Biomass-Based Anion Exchange Membranes Using Poly (Ionic Liquid) Filled Bacterial Cellulose with Superior Ionic Conductivity and Significantly Improved Strength

Abstract

ABSTRACT How to simultaneously improve the ionic conductivity and mechanical properties is a key problem facing currently used anion-exchange membranes (AEMs). Here, novel AEMs were prepared using quaternized bacterial cellulose (QBC) as a dual-functional substrate and then filled with a polymeric ionic liquid (poly(vinylbenzyl) trimethylammonium chloride, PVD) with high ion-exchange capacity through in situ polymerization and crosslinking. The dense quaternary ammonium groups grafted on the surface of BC nanofibers greatly increased the ionic conductivity, while the special three-dimensional network structure of BC significantly enhanced the tensile strength and chemical stability of the obtained PVD filled quaternized BC (QBC/PVD) membranes. The ionic conductivity of QBC/PVD membrane reached as high as 111 mS cm−1 at 80°C, which was 109% higher than that of the pure BC/PVD membrane (only 53 mS cm−1).

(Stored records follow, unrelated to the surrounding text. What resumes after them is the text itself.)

(* ===== verification/Store.v ===== *)
(** * Persistence of conversations (kinetic_sdk/conversation/store.py, checkpoint.py)

    The JSON file store (save, load, delete), the dictionary form of a state, and
    the two branch operations [fork_store] and [rewind_state]. A file is its text,
    [None] when it does not exist; decoding the text is the runtime's [json.loads]. *)

From stdpp Require Import base gmap strings list.
From Stdlib Require Import ZArith Lia.
From S2P Require Import Prelude Json Validation Summary Conversation Budgets.

Definition SCHEMA_VERSION : Z := 1.

Definition store_error (msg : pystr) : pyexn := PyExn (u "ConversationStoreError") msg.
Definition checkpoint_error (msg : pystr) : pyexn := PyExn (u "CheckpointError") msg.

(** ** States as dictionaries *)

(** A serializer's view of a metadata value. [other] is what it does with an
    object that is not JSON: [None] raises [TypeError]. *)
Definition value_json (other : StructuredSummary -> option json) (v : mvalue) : option json :=
  match v with MJson j => Some j | MSummary s => other s end.

Fixpoint metadata_json (other : StructuredSummary -> option json) (md : list (pystr * mvalue)) : option jdict :=
  match md with
  | [] => Some []
  | (k, v) :: md' =>
    match value_json other v, metadata_json other md' with
    | Some j, Some d => Some ((k, j) :: d)
    | _, _ => None
    end
  end.

Definition state_fields (st : ConversationState) (md : jdict) : jdict :=
  [(u "system_prompt", match system_prompt st with Some p => JStr p | None => JNull end);
   (u "messages", JList (map JObj (messages st)));
   (u "max_messages", opt_int (max_messages st));
   (u "metadata", JObj md)].

Definition state_to_dict (other : StructuredSummary -> option json) (st : ConversationState) : option jdict :=
  match metadata_json other (metadata st) with Some md => Some (state_fields st md) | None => None end.

(** What loading rebuilds: [system_prompt] and [max_messages] are taken as they
    are, unchecked. *)
Record Loaded := {
  ld_system_prompt : json;
  ld_messages : list message;
  ld_max_messages : json;
  ld_metadata : jdict;
}.

Fixpoint dict_list (l : list json) : option (list message) :=
  match l with
  | [] => Some []
  | JObj d :: l' => (fun r => d :: r) <$> dict_list l'
  | _ :: _ => None
  end.

(** [dict(x)]. [None]: a non-empty sequence, whose items Python would read as
    pairs; nothing this library writes is one. *)
Definition py_dict (x : json) : option (result jdict) :=
  match x with
  | JObj d => Some (Ok d)
  | JList [] | JStr [] => Some (Ok [])
  | JNull | JBool _ | JInt _ | JFloat _ => Some (Err type_error)
  | JList _ | JStr _ => None
  end.

Definition state_from_dict (data : json) : option (result Loaded) :=
  match data with
  | JObj d =>
    match dict_get (u "messages") d with
    | Some (JList l) =>
      match dict_list l with
      | Some ms =>
        let md := match dict_get (u "metadata") d with
                  | Some m => if truthy m then m else JObj []
                  | None => JObj []
                  end in
        (fun r => rmap (fun md => {|
           ld_system_prompt := default JNull (dict_get (u "system_prompt") d);
           ld_messages := ms;
           ld_max_messages := default JNull (dict_get (u "max_messages") d);
           ld_metadata := md |}) r) <$> py_dict md
      | None => Some (Err (value_error (u "state.messages must be a list of dicts")))
      end
    | _ => Some (Err (value_error (u "state.messages must be a list of dicts")))
    end
  | _ => Some (Err (PyExn (u "TypeError") (u "state payload must be a dict")))
  end.

(** The state a loaded one is, when its fields have the declared types. *)
Definition loaded_state (l : Loaded) : option ConversationState :=
  match ld_system_prompt l, ld_max_messages l with
  | (JNull | JStr _) as p, (JNull | JInt _) as c =>
    Some {| system_prompt := match p with JStr s => Some s | _ => None end;
            messages := ld_messages l;
            max_messages := match c with JInt z => Some z | _ => None end;
            metadata := map (fun kv => (kv.1, MJson kv.2)) (ld_metadata l) |}
  | _, _ => None
  end.

(** ** The file store *)

Section FileStore.
Context `{PyRuntime}.
(** The path, as it appears in messages, and the text of a decoding error. *)
Variable path : pystr.
Variable decode_error : pystr -> pystr.

Definition cannot_load (why : pystr) : pyexn :=
  store_error (u "Cannot load conversation from " ++ path ++ u ": " ++ why).

Definition save_payload (d : jdict) : json := JObj [(u "schema_version", JInt SCHEMA_VERSION); (u "state", JObj d)].

(** [JsonFileConversationStore.save]: [io] is the error of the file system, if
    any. The target changes only by the final rename. *)
Definition save (io : option pyexn) (st : ConversationState) (file : option pystr) : result unit * option pystr :=
  match io with
  | Some e => (Err e, file)
  | None =>
    match state_to_dict (fun _ => None) st with
    | None => (Err type_error, file)
    | Some d => (Ok tt, Some (json_dumps dumps_utf8 (save_payload d)))
    end
  end.
Lemma persist_or_remove_entries s : (_persist_or_remove_if_empty io s).2.1 = s.1.
Proof. destruct s as [[|e es] f]; unfold _persist_or_remove_if_empty; cbn [fst snd]; [by destruct f, io|apply persist_entries]. Qed.

Definition JsonFileMemory : MemoryProvider file_memory.
Proof using All.
  refine {|
    mp_entries s := s.1;
    mp_add text src s := file_add io fresh_id created_at text [] PERSISTENT src None s;
    mp_search q n s := Ok (search now q n None None false s.1);
    mp_all ts sc x s := Ok (all_entries now ts sc x s.1);
    mp_clear := file_clear io;
    mp_delete := file_delete io |}.
  - intros ts sc s. apply persist_or_remove_entries.
  - intros i s. unfold file_delete, delete. destruct (negb _); [|done].
    pose proof (persist_or_remove_entries (filter (fun e => m_id e <> i) s.1, s.2)) as Hp.
    by destruct (_persist_or_remove_if_empty _ _).
Defined.
End Instances.

(** ** Witnesses *)

#[local] Instance utc_seconds : Datetime := {|
  iso_instant t := Some (zlen t); iso_after t _ := Ok (t ++ u "+"); lower_case := lower |}.

Definition fact (i : pystr) (t : MemoryTier) : MemoryEntry := {|
  m_id := i; m_text := u "the build uses tox"; m_metadata := [(u "run_id", JStr (u "r1"))]; m_created_at := [];
  m_tier := t; m_source := USER_INPUT; m_expires_at := None |}.

Definition two_facts : Entries := [fact (u "a") PERSISTENT; fact (u "b") WORKING].

#[local] Instance plain_runtime : PyRuntime :=
  decoding_runtime [(json_dumps (H := decoding_runtime []) dumps_utf8 (memory_payload two_facts), memory_payload two_facts)].

#[local] Instance memory_of_facts : MemoryProvider Entries := InMemoryMemory 0 (u "c") [] None.

Lemma forgetting_spares_persistent_witness :
  let '(r, p') := forget_execute None (Some [(u "run_id", u "r1")]) (Some [u "working"]) two_facts in
  p' = [fact (u "a") PERSISTENT] /\ fact (u "a") PERSISTENT ∈ mp_entries p'.
Proof.
  split; [vm_compute; reflexivity|].
  apply (forgetting_spares_persistent None (Some [(u "run_id", u "r1")]) (Some [u "working"]) two_facts
           (forget_execute None (Some [(u "run_id", u "r1")]) (Some [u "working"]) two_facts).1).
  - vm_compute. reflexivity.
  - apply list_elem_of_here.
  - reflexivity.
Defined.

Lemma memory_file_roundtrip_witness :
  let '(r, s') := _persist None (two_facts, None) in
  s'.1 = two_facts /\ r = Ok tt /\ memory_load (u "memory.json") id s'.2 = Some (Ok two_facts).
Proof.
  apply (memory_file_roundtrip (u "memory.json") id None (two_facts, None)). vm_compute. reflexivity.
Defined.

Moreover, the QBC/PVD membrane exhibited extremely high dry strength of 72.3 MPa and satisfactory wet strength and flexibility, this membrane can hang a container containing 500 g of water when at fully hydrated state. The alkaline direct methanol fuel cell equipped with QBC/PVD output a peak power density of 64 mW cm−2, showing its great application potential as an AEM.